Is there a Fender Stratocaster back there?
I feel like there is.
Yeah, I got a Fender Stratocaster, Fender Telecaster.
You are clearly a guitar player.
Yes.
And there is a fight right now in guitar world.
Tell us about the fight.
It's a guitar battle.
So Fender, who are known for making the famed Stratocaster guitar,
have recently been issuing cease and desist letters to other guitar builders,
telling them, you got to stop producing guitars that,
look like our stratacasters.
Fender fired shots yesterday.
Today, they just launched a full-scale invasion.
I got a letter here, a copy of a cease-and-assist letter,
that a U.S. boutique guitar builder received three days ago.
Basically, it says, dear sirs or madams,
we're writing to you in the name and on behalf of Fender Musical Instruments
Corporation.
Our clients has claims against you to cease and desist from further marketing such
guitars, disclosure of information.
They're asking guitar manufacturers to recall their models.
to destroy these instruments.
Multiple boutique guitar builders here in the US
receive virtually identical legal demands
from Fender lawyers, stop making guitars,
stop shipping guitars, destroy all your guitars,
and send us a bunch of money.
And this has blown up back in Fender's face
as guitar YouTube, which basically controls
all of guitar culture, has had a major backlash saying,
Fender, you have no right to claim
this Stratocaster guitar shape,
this belongs to all of us.
This is a PR disaster that will hurt you and haunt you Fender for years.

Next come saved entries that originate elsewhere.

(** * patriots-bot: a shallow embedding of [bot.py] and its properties

    The bot polls RSS feeds, keeps the entries whose title mentions the
    Patriots, drops the ones already posted (a set of SHA-256 fingerprints kept
    in [seen.txt]), composes a tweet of at most 280 characters and publishes
    it.  This file embeds the functions of [bot.py] and proves (or refutes)
    the properties stated about them.

    Python strings are sequences of Unicode code points, and [len] counts code
    points, so a [str] is a [list N] here.  Functions of the Python standard
    library whose behaviour is fixed by a few lines of code ([str.strip], the
    two regular expressions, [urllib.parse.urlparse], [hashlib.sha256]) are
    embedded as well; the ones that rest on the Unicode tables or on a long
    algorithm ([str.lower], [textwrap.shorten], the validity checks of a
    network location) are operations of the class [PyLib]. *)

From Stdlib Require Import NArith List String Ascii Lia Bool.
From stdpp Require Import base list gmap sorting.
Import ListNotations.

Local Open Scope N_scope.
Local Open Scope list_scope.

(** ** Python strings *)

Module Py.

(** A code point, and a [str]. *)
Abbreviation char := N (only parsing).
Abbreviation pystr := (list N) (only parsing).

(** An ASCII literal of the source, as a [str]. *)
Definition lit (s : string) : pystr := map N_of_ascii (list_ascii_of_string s).
Arguments lit s%_string.

(** [str.isspace] on one code point; the same set is [\s] of [re] on [str]
    patterns and what [str.strip()] and [str.split()] remove. *)
Definition isspace (c : char) : bool :=
  ((9 <=? c) && (c <=? 13)) || ((28 <=? c) && (c <=? 32))
  || (c =? 133) || (c =? 160) || (c =? 5760)
  || ((8192 <=? c) && (c <=? 8202))
  || (c =? 8232) || (c =? 8233) || (c =? 8239) || (c =? 8287) || (c =? 12288).

(** [s.lstrip(chars)], [s.rstrip(chars)], [s.strip(chars)], the set of
    characters given as a predicate. *)
Fixpoint lstrip_by (p : char -> bool) (s : pystr) : pystr :=
  match s with
  | c :: s' => if p c then lstrip_by p s' else s
  | [] => []
  end.

Fixpoint rstrip_by (p : char -> bool) (s : pystr) : pystr :=
  match s with
  | c :: s' =>
      match rstrip_by p s' with
      | [] => if p c then [] else [c]
      | r => c :: r
      end
  | [] => []
  end.

Definition strip_by (p : char -> bool) (s : pystr) : pystr :=
  rstrip_by p (lstrip_by p s).

(** [s.strip()] *)
Definition strip (s : pystr) : pystr := strip_by isspace s.

(** A string with no character of [p] at its left end, at its right end. *)
Definition no_lead (p : char -> bool) (s : pystr) : Prop :=
  match s with c :: _ => p c = false | [] => True end.
Definition no_trail (p : char -> bool) (s : pystr) : Prop := rstrip_by p s = s.

(** [x or ''] for an optional string: [None] and [''] both give ['']. *)
Definition or_empty (o : option pystr) : pystr :=
  match o with Some s => s | None => [] end.

(** [s.startswith(k)] *)
Fixpoint startswith (s k : pystr) {struct k} : bool :=
  match k, s with
  | [], _ => true
  | a :: k', b :: s' => (a =? b) && startswith s' k'
  | _ :: _, [] => false
  end.

(** [k in s] *)
Fixpoint contains (k s : pystr) : bool :=
  startswith s k ||
  match s with
  | _ :: s' => contains k s'
  | [] => false
  end.

(** [c in s] for one character *)
Definition has (c : char) (s : pystr) : bool := existsb (N.eqb c) s.

(** [s.isascii()] *)
Definition isascii (s : pystr) : bool := forallb (fun c => c <? 128) s.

There's so much musical DNA in that Stratocaster shape
that it almost stopped being a guitar design
and became the default image of electric guitar itself.
For people who don't know, I mean, the Stratocaster guitar shape,
iconic. Literally, the guitar emoji on your telephone is the Fender Stratocaster guitar.
When you think electric guitar, you probably picture a Stratocaster.
The Fender Stratocaster with its two bullhorns and its shapely ergonomic body,
that's what we think of when we think electric guitar.
You probably first saw it in the hands of Buddy Holly.
David Gilmore.
Her.
Tomorello
Mark Knopfler
The Edge
Steve Lacey
Buddy Guy
Please people
Jerry Garcia
I think really in many ways
The Fender Stratocaster
was made to be
interpreted if you will
Leo Fender
who developed the Stratocaster
was really inspired by Ford's manufacturing
practices of modular, easy-to-repair guitars. So rather than like gluing on the neck, which you can't
take off easily, he decided why don't we bolt the neck on? And basically the entire Fender Stratocaster
is built to be modified. So when you picture Jimmy Hendrix, he's playing an upside-down stratocaster.
When you picture Eddie Van Halen. He's ripped out the pickups, put his own pickups in. He has
painted the body, made it his own. People are constantly trying to make this guitar their own sound. And so
manufacturers, whether boutique or other big guitar makers, have also tried to make S-style, Stratocaster-style guitars,
because, again, it is the guitar that people think of when they think the electric, and it's so modifiable.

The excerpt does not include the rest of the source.